*ABOUT THIS EXERCISE*: Look through the data and write out every line with the word "option" in it.

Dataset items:
Lemma members_weight children :
  queue_weight (members children) = tree_weight buffer_weight (TDir children).
Proof.
  unfold queue_weight, members.
  rewrite <- (walk_weight buffer_weight EmptyString (TDir children)).
  induction (walk EmptyString (TDir children)) as [|f l IH]; [done|].
  cbn. by rewrite <- IH.
Qed.

Lemma queue_weight_app q1 q2 :
  queue_weight (q1 ++ q2) = queue_weight q1 + queue_weight q2.
Proof. apply sum_list_with_app. Qed.

Lemma buffer_weight_pos b : 0 < buffer_weight b.
Proof. destruct b as [|[|]|]; cbn; lia. Qed.

(** The fuel [traverseAndUnzipFiles] gives is enough. *)
Lemma unzipLoop_enough fuel stamp done queue :
  queue_weight queue < fuel → is_Some (unzipLoop fuel stamp done queue).
Proof.
  revert done queue. induction fuel as [|fuel IH]; intros done queue Hw; [lia|].
  destruct queue as [|[p b] rest]; [by eexists|]. cbn [unzipLoop buffer].
  change (buffer_weight b + queue_weight rest < S fuel) in Hw.
  destruct b as [text|[children|]|e].
  - destruct (IH done rest) as [r Hr]; [cbn in Hw; lia|]. rewrite Hr. by eexists.
  - rewrite unzip_members. apply IH.
    rewrite queue_weight_app, members_weight. cbn in Hw. cbn. lia.
  - by eexists.
  - by eexists.
Qed.

(** The names of the staging directories do not show in what the loop
    returns. *)
Lemma unzipLoop_stamp fuel stamp1 done1 stamp2 done2 queue :
  match unzipLoop fuel stamp1 done1 queue, unzipLoop fuel stamp2 done2 queue with
  | Some r1, Some r2 => agree r1 r2
  | None, None => True
  | _, _ => False
  end.
Proof.
  revert done1 done2 queue. induction fuel as [|fuel IH];
    intros done1 done2 queue; [done|].
  destruct queue as [|[p b] rest]; [done|]. cbn [unzipLoop buffer].
  destruct b as [text|[children|]|e].
  - specialize (IH done1 done2 rest).
    destruct (unzipLoop fuel stamp1 done1 rest) as [r1|],
             (unzipLoop fuel stamp2 done2 rest) as [r2|]; try done.
    cbn. by apply agree_bind.
  - rewrite !unzip_members. apply IH.
  - done.
  - done.
Qed.

Lemma traverseAndUnzipFiles_stamp stamp1 stamp2 files :
  agree (traverseAndUnzipFiles stamp1 files) (traverseAndUnzipFiles stamp2 files).
Proof.
  unfold traverseAndUnzipFiles.
  pose proof (unzipLoop_stamp (S (queue_weight files)) stamp1 0 stamp2 0 files) as H.
  destruct (unzipLoop _ stamp1 _ _), (unzipLoop _ stamp2 _ _); try done.
Qed.

Lemma fileOrMissing_sorted st k c e info st' :
  fileOrMissing st k c e info = Ok st' → sorted_into st k st'.
Proof.
  unfold fileOrMissing. destruct (truthy c).
  - destruct c as [[| | |s| |]|]; try discriminate.
    intros [= <-]. by eapply into_found.
  - intros H. apply bind_Ok in H as (urls & _ & [= <-]).
    by eapply into_missing.
Qed.

Lemma resolveSource_sorted byHash st k info st' :
  resolveSource byHash st (k, info) = Ok st' → sorted_into st k st'.
Proof.
  unfold resolveSource. intros H.
  apply bind_Ok in H as (c & _ & H). apply bind_Ok in H as (e & _ & H).
  destruct (truthy c).
  - apply bind_Ok in H as (h & _ & H).
    destruct (negb _).
    + injection H as <-. by eapply into_invalid.
    + by eapply fileOrMissing_sorted.
  - destruct (byHash_get _ _) as [pc|];
      apply fileOrMissing_sorted in H; destruct H; simpl in *;
      [eapply into_found|eapply into_missing|eapply into_invalid
      |eapply into_found|eapply into_missing|eapply into_invalid]; eauto.
Qed.

Lemma sorted_partitioned st k st' ks :
  k ∉ ks → partitioned st ks → sorted_into st k st' →
  partitioned st' (ks ++ own_paths [k]).
Proof.
  (* the solvers below would otherwise depend on the parameters *)
  clear keccak256 keccak256_rejects Number_toString numeric_loose_eq Path_resolve.
  intros Hk (D1 & D2 & D3 & U & N) Hs. unfold own_paths.
  rewrite filter_cons, filter_nil.
  destruct (decide (k = "__proto__")) as [->|Hown].
  { rewrite decide_False by (by intros ?). rewrite app_nil_r.
    assert (foundSources st' = foundSources st
            ∧ missingSources st' = missingSources st
            ∧ invalidSources st' = invalidSources st) as (Hf & Hm & Hi)
      by (by destruct Hs as [c -> -> ->|m -> -> ->|i -> -> ->]).
    unfold partitioned. rewrite Hf, Hm, Hi. done. }
  rewrite decide_True by done.
  assert ((k ∉ dom (foundSources st)) ∧ (k ∉ dom (missingSources st))
          ∧ (k ∉ dom (invalidSources st))) as (F & M & I).
  { assert (k ∉ (list_to_set ks : gset string)) as Hn
      by (by rewrite elem_of_list_to_set).
    rewrite <- U in Hn. rewrite !not_elem_of_union in Hn. tauto. }
  unfold partitioned. rewrite list_to_set_app_L, length_app, <- U. simpl.
  rewrite union_empty_r_L.
  destruct Hs as [c -> -> ->|m -> -> ->|i -> -> ->];
    rewrite assign_prop_ne by done;
    rewrite ?dom_insert_L;
    rewrite map_size_insert_None by (by apply not_elem_of_dom);
    (split; [|split; [|split; [|split]]]); try lia; set_solver.
Qed.

Lemma own_paths_app (ks1 ks2 : list string) :
  own_paths (ks1 ++ ks2) = own_paths ks1 ++ own_paths ks2.
Proof. apply filter_app. Qed.

Lemma foldM_resolve_partitioned byHash l st st' ks :
  NoDup (ks ++ l.*1) → partitioned st (own_paths ks) →
  foldM (resolveSource byHash) st l = Ok st' →
  partitioned st' (own_paths (ks ++ l.*1)).
Proof.
  revert st ks. induction l as [|[k v] l IH]; intros st ks ND P H.
  - injection H as <-. by rewrite app_nil_r.
  - cbn [foldM] in H. apply bind_Ok in H as (st1 & H1 & H).
    apply resolveSource_sorted in H1.
    rewrite fmap_cons, cons_middle, app_assoc in ND |- *. cbn [fst] in *.
    apply (IH st1); [done| |done]. rewrite own_paths_app.
    apply (sorted_partitioned st); [|done..].
    apply NoDup_app in ND as (ND & _ & _).
    apply NoDup_app in ND as (_ & ND & _).
    intros Hin. apply list_elem_of_filter in Hin as [_ Hin].
    eapply ND; [done|]. by left.
Qed.

(** X26. The source paths of the three maps that [rearrangeSources]
    returns are pairwise disjoint, together they are the paths that the
    metadata document declares, the path [__proto__] left aside, and so
    the three maps have as many entries as the document has such
    sources. *)
Theorem rearrangeSources_partition (metadata : option JSON)
    (byHash : gmap string PathContent) (r : Rearranged) :
  rearrangeSources metadata byHash = Ok r →
  (dom (foundSources r) ## dom (missingSources r))
  ∧ (dom (foundSources r) ## dom (invalidSources r))
  ∧ (dom (missingSources r) ## dom (invalidSources r))
  ∧ dom (foundSources r) ∪ dom (missingSources r) ∪ dom (invalidSources r)
    = list_to_set (own_paths (sourcePaths metadata))
  ∧ size (foundSources r) + size (missingSources r) + size (invalidSources r)
    = length (own_paths (sourcePaths metadata)).
Proof.
  unfold rearrangeSources, sourcePaths. intros H.
  apply bind_Ok in H as (sources & -> & H).
  apply (foldM_resolve_partitioned _ _ _ _ []) in H; [done| |].
  - simpl. destruct sources; simpl; [apply uniq_NoDup|constructor].
  - unfold partitioned. simpl. rewrite !dom_empty_L, !map_size_empty.
    set_solver.
Qed.

Lemma fileOrMissing_other st k k' c e info st' :
  k' ≠ k → fileOrMissing st k' c e info = Ok st' → about st' k = about st k.
Proof.
  intros Hne. unfold fileOrMissing, about. destruct (truthy c).
  - destruct c as [[| | |s| |]|]; try discriminate.
    intros [= <-]. simpl. by rewrite lookup_assign_prop_ne.
  - intros H. apply bind_Ok in H as (urls & _ & [= <-]). simpl.
    by rewrite lookup_assign_prop_ne.
Qed.

Lemma resolveSource_other byHash st k k' info st' :
  k' ≠ k → resolveSource byHash st (k', info) = Ok st' →
  about st' k = about st k.
Proof.
  clear Path_resolve.
  intros Hne. unfold resolveSource. intros H.
  apply bind_Ok in H as (c & _ & H). apply bind_Ok in H as (e & _ & H).
  destruct (truthy c).
  - apply bind_Ok in H as (h & _ & H). destruct (negb _).
    + injection H as <-. unfold about. simpl. by rewrite lookup_assign_prop_ne.
    + by eapply fileOrMissing_other.
  - assert (∀ st0, about (markQueried st0 k') k = about st0 k) as Hq.
    { intros st0. unfold about. simpl. do 4 f_equal.
      apply bool_decide_ext. rewrite elem_of_cons. intuition congruence. }
    destruct (byHash_get _ _) as [pc|];
      apply (fileOrMissing_other _ k) in H; try done; rewrite H.
    + rewrite <- (Hq st). unfold about. simpl. by rewrite lookup_assign_prop_ne.
    + apply Hq.
Qed.

Lemma foldM_resolve_other byHash l st st' k :
  k ∉ l.*1 → foldM (resolveSource byHash) st l = Ok st' →
  about st' k = about st k.
Proof.
  revert st. induction l as [|[k' v] l IH]; intros st Hk H; simpl in *.
  - by injection H as <-.
  - apply bind_Ok in H as (st1 & H1 & H).
    apply not_elem_of_cons in Hk as [Hne Hk].
    rewrite (IH _ Hk H). eapply resolveSource_other; [|done]. done.
Qed.

Lemma resolveSource_mismatch byHash st k info c expected :
  getProp (Some info) "content" = Ok (Some (JStr c)) → c ≠ EmptyString →
  getProp (Some info) "keccak256" = Ok expected →
  loose_eq (keccak256 c) expected = false →
  resolveSource byHash st (k, info)
  = Ok (markInvalid st k (mkInvalid expected (keccak256 c) mismatch_msg)).
Proof.
  intros Hc Hne He Hl. unfold resolveSource. rewrite Hc, He. simpl.
  rewrite bool_decide_true by done. simpl. by rewrite Hl.
Qed.

(** C3 (amended). A source declared under a path other than
    [__proto__], with a non-empty inline content whose keccak256 hash is
    not the declared one, is recorded as invalid, with the declared and
    the calculated hash; it is neither found nor missing, no provided
    path is recorded for it, and the index is not asked about it. *)
Theorem inline_mismatch_is_invalid (metadata : option JSON)
    (byHash : gmap string PathContent) (r : Rearranged)
    (sources : option JSON) (sourcePath : string) (info : JSON)
    (c : string) (expected : option JSON) :
  rearrangeSources metadata byHash = Ok r →
  getProp metadata "sources" = Ok sources →
  (sourcePath, info) ∈ entries sources →
  sourcePath ≠ "__proto__" →
  getProp (Some info) "content" = Ok (Some (JStr c)) → c ≠ EmptyString →
  getProp (Some info) "keccak256" = Ok expected →
  loose_eq (keccak256 c) expected = false →
  invalidSources r !! sourcePath
    = Some (mkInvalid expected (keccak256 c) mismatch_msg) ∧
  foundSources r !! sourcePath = None ∧
  missingSources r !! sourcePath = None ∧
  metadata2provided r !! sourcePath = None ∧
  sourcePath ∉ queried r.
Proof.
  intros H Hs Hin Hown Hc Hne He Hl. unfold rearrangeSources in H.
  rewrite Hs in H. simpl in H.
  assert (NoDup (entries sources).*1) as ND.
  { destruct sources; simpl; [apply uniq_NoDup|constructor]. }
  apply list_elem_of_split in Hin as (l1 & l2 & Heq).
  rewrite Heq in H, ND. clear Heq.
  rewrite fmap_app, fmap_cons in ND. simpl in ND.
  apply NoDup_app in ND as (_ & ND1 & ND2).
  apply NoDup_cons in ND2 as [ND2 _].
  assert (∀ st st', foldM (resolveSource byHash) st (l1 ++ (sourcePath, info) :: l2) = Ok st' →
     ∃ st1, foldM (resolveSource byHash) st l1 = Ok st1 ∧
            foldM (resolveSource byHash) st1 ((sourcePath, info) :: l2) = Ok st')
    as Hsplit.
  { clear. induction l1 as [|a l1 IH]; intros st st' H; simpl in *; [eauto|].
    apply bind_Ok in H as (s1 & -> & H). simpl. by apply IH. }
  apply Hsplit in H as (st1 & H1 & H2). cbn [foldM] in H2.
  apply bind_Ok in H2 as (st2 & Hstep & H2).
  rewrite (resolveSource_mismatch _ _ _ _ c expected) in Hstep by done.
  injection Hstep as <-.
  apply (foldM_resolve_other _ _ _ _ sourcePath) in H1;
    [|intros ?; eapply ND1; [done|by left]].
  apply (foldM_resolve_other _ _ _ _ sourcePath) in H2; [|done].
  unfold about in H1, H2. cbn in H1, H2.
  rewrite lookup_assign_prop_eq in H2 by done. rewrite !lookup_empty in H1.
  injection H1 as F1 M1 I1 P1 Q1. injection H2 as F2 M2 I2 P2 Q2.
  rewrite F2, M2, I2, P2, F1, M1, P1. repeat split; try done.
  intros Hq. apply (bool_decide_pack _) in Hq. rewrite Q2, Q1 in Hq.
  exact Hq.
Qed.

Lemma storeByHash_flat files :
  storeByHash files = foldl index_variation ∅ (files ≫= generateVariations).
Proof.
  unfold storeByHash. generalize (∅ : gmap string PathContent).
  induction files as [|pc files IH]; intros m; [done|].
  cbn [foldl]. rewrite IH. change ((pc :: files) ≫= generateVariations)
    with (generateVariations pc ++ (files ≫= generateVariations)).
  by rewrite foldl_app.
Qed.

Lemma foldl_index_lookup (vs : list PathContent) m h :
  foldl index_variation m vs !! h
  = match last (filter (λ v, keccak256 (content v) = h) vs) with
    | Some v => Some v
    | None => m !! h
    end.
Proof.
  revert m. induction vs as [|v vs IH] using rev_ind; intros m; [done|].
  rewrite foldl_app, filter_app. cbn [foldl]. unfold index_variation at 1.
  rewrite filter_cons, filter_nil. case_decide as Hh.
  - rewrite last_snoc. subst h. by rewrite lookup_insert_eq.
  - rewrite app_nil_r, lookup_insert_ne by done. apply IH.
Qed.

*YOUR RESPONSE*:
Theorem rearrangeSources_partition (metadata : option JSON)
Theorem inline_mismatch_is_invalid (metadata : option JSON)
    (sources : option JSON) (sourcePath : string) (info : JSON)
    (c : string) (expected : option JSON) :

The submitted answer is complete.